> _The input_
(* ===== verification/MapSpec.v ===== *)
(** The contract of a map ([map/map.h]): what lookup, compare-and-swap, removal
    and counting mean on a finite map from keys to values. The concrete maps are
    proved to refine it. *)
From S2P Require Import Prelude.

(** [CAS_EXPECT_*], as 64-bit values. *)
Definition CAS_EXPECT_DOES_NOT_EXIST : Z := 0.

Definition CAS_EXPECT_EXISTS : Z := u64 (-1).

Definition CAS_EXPECT_WHATEVER : Z := u64 (-2).

(** The value of a key, [DOES_NOT_EXIST] when there is none. *)
Definition lookup_spec (M : gmap Z Z) (k : Z) : Z := default DOES_NOT_EXIST (M !! k).

(** Whether the caller's expectation matches the current value [old] (0 when the
    key is absent). *)
Definition cas_matches (expectation old : Z) : bool :=
  (expectation =? CAS_EXPECT_WHATEVER)
  || (expectation =? old)
  || (expectation =? CAS_EXPECT_EXISTS) && negb (old =? DOES_NOT_EXIST).

(** Compare-and-swap: the previous value is returned in every case, the new one is
    stored when the expectation matches. *)
Definition cas_spec (M : gmap Z Z) (k expectation v : Z) : Z * gmap Z Z :=
  let old := lookup_spec M k in
  (old, if cas_matches expectation old then <[k := v]> M else M).

Definition remove_spec (M : gmap Z Z) (k : Z) : Z * gmap Z Z := (lookup_spec M k, delete k M).

(** The weaker compare-and-swap that the list and the lock-free skiplist perform:
    an expectation that names a particular value is not compared with the value
    found, it only requires that there is one. *)
Definition loose_cas_spec (M : gmap Z Z) (k expectation v : Z) : Z * gmap Z Z :=
  match M !! k with
  | Some old =>
      (old, if expectation =? CAS_EXPECT_DOES_NOT_EXIST then M else <[k := v]> M)
  | None =>
      (DOES_NOT_EXIST,
       if (expectation =? CAS_EXPECT_DOES_NOT_EXIST) || (expectation =? CAS_EXPECT_WHATEVER)
       then <[k := v]> M else M)
  end.

(** The two agree unless the caller names a value that is not the one stored. *)
Lemma loose_cas_agrees M k e v :
  map_Forall (fun _ x => 0 < x < 2 ^ 63) M ->
  (forall old, M !! k = Some old ->
     e = CAS_EXPECT_DOES_NOT_EXIST \/ e = CAS_EXPECT_EXISTS \/ e = CAS_EXPECT_WHATEVER \/ e = old) ->
  loose_cas_spec M k e v = cas_spec M k e v.
Proof.
  intros HM He. unfold loose_cas_spec, cas_spec, lookup_spec, cas_matches.
  destruct (M !! k) as [old|] eqn:E; simpl.
  - pose proof (HM _ _ E) as Hold. simpl in Hold. specialize (He _ eq_refl).
    unfold CAS_EXPECT_DOES_NOT_EXIST, DOES_NOT_EXIST in *.
    destruct He as [->|[->|[->| ->]]].
    + rewrite (proj2 (Z.eqb_neq 0 old)) by lia. done.
    + by rewrite Z.eqb_refl, (proj2 (Z.eqb_neq old 0)), orb_true_r by lia.
    + done.
    + rewrite Z.eqb_refl, orb_true_r, (proj2 (Z.eqb_neq old 0)) by lia. done.
  - unfold CAS_EXPECT_DOES_NOT_EXIST, DOES_NOT_EXIST. simpl. rewrite andb_false_r, orb_false_r.
    by rewrite orb_comm.
Qed.

(** The way the code tests an expectation against a value that exists, and against
    none. *)
Lemma cas_test e old :
  old <> DOES_NOT_EXIST ->
  (e =? CAS_EXPECT_DOES_NOT_EXIST) || negb (e =? CAS_EXPECT_WHATEVER) && negb (e =? CAS_EXPECT_EXISTS)
    && negb (e =? old) = negb (cas_matches e old).
Proof.
  intros Hold. unfold cas_matches. rewrite (proj2 (Z.eqb_neq old DOES_NOT_EXIST)) by done. cbn [negb].
  destruct (Z.eqb_spec e CAS_EXPECT_DOES_NOT_EXIST) as [->|].
  - unfold CAS_EXPECT_DOES_NOT_EXIST, DOES_NOT_EXIST in *. rewrite (proj2 (Z.eqb_neq 0 old)) by congruence. done.
  - destruct (e =? CAS_EXPECT_WHATEVER), (e =? CAS_EXPECT_EXISTS), (e =? old); done.
Qed.

Lemma cas_test_absent e :
  negb (e =? CAS_EXPECT_DOES_NOT_EXIST) && negb (e =? CAS_EXPECT_WHATEVER) =
  negb (cas_matches e DOES_NOT_EXIST).
Proof.
  unfold cas_matches. change DOES_NOT_EXIST with CAS_EXPECT_DOES_NOT_EXIST.
  destruct (e =? CAS_EXPECT_WHATEVER), (e =? CAS_EXPECT_EXISTS), (e =? CAS_EXPECT_DOES_NOT_EXIST); done.
Qed.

> _Exercise description_
Transcribe, without alteration, the line that contains "destruct (M !! k) as [old|] eqn:E; simpl." together with all lines after it in the listing above.

> _Reply_
  destruct (M !! k) as [old|] eqn:E; simpl.
  - pose proof (HM _ _ E) as Hold. simpl in Hold. specialize (He _ eq_refl).
    unfold CAS_EXPECT_DOES_NOT_EXIST, DOES_NOT_EXIST in *.
    destruct He as [->|[->|[->| ->]]].
    + rewrite (proj2 (Z.eqb_neq 0 old)) by lia. done.
    + by rewrite Z.eqb_refl, (proj2 (Z.eqb_neq old 0)), orb_true_r by lia.
    + done.
    + rewrite Z.eqb_refl, orb_true_r, (proj2 (Z.eqb_neq old 0)) by lia. done.
  - unfold CAS_EXPECT_DOES_NOT_EXIST, DOES_NOT_EXIST. simpl. rewrite andb_false_r, orb_false_r.
    by rewrite orb_comm.
Qed.

(** The way the code tests an expectation against a value that exists, and against
    none. *)
Lemma cas_test e old :
  old <> DOES_NOT_EXIST ->
  (e =? CAS_EXPECT_DOES_NOT_EXIST) || negb (e =? CAS_EXPECT_WHATEVER) && negb (e =? CAS_EXPECT_EXISTS)
    && negb (e =? old) = negb (cas_matches e old).
Proof.
  intros Hold. unfold cas_matches. rewrite (proj2 (Z.eqb_neq old DOES_NOT_EXIST)) by done. cbn [negb].
  destruct (Z.eqb_spec e CAS_EXPECT_DOES_NOT_EXIST) as [->|].
  - unfold CAS_EXPECT_DOES_NOT_EXIST, DOES_NOT_EXIST in *. rewrite (proj2 (Z.eqb_neq 0 old)) by congruence. done.
  - destruct (e =? CAS_EXPECT_WHATEVER), (e =? CAS_EXPECT_EXISTS), (e =? old); done.
Qed.

Lemma cas_test_absent e :
  negb (e =? CAS_EXPECT_DOES_NOT_EXIST) && negb (e =? CAS_EXPECT_WHATEVER) =
  negb (cas_matches e DOES_NOT_EXIST).
Proof.
  unfold cas_matches. change DOES_NOT_EXIST with CAS_EXPECT_DOES_NOT_EXIST.
  destruct (e =? CAS_EXPECT_WHATEVER), (e =? CAS_EXPECT_EXISTS), (e =? CAS_EXPECT_DOES_NOT_EXIST); done.
Qed.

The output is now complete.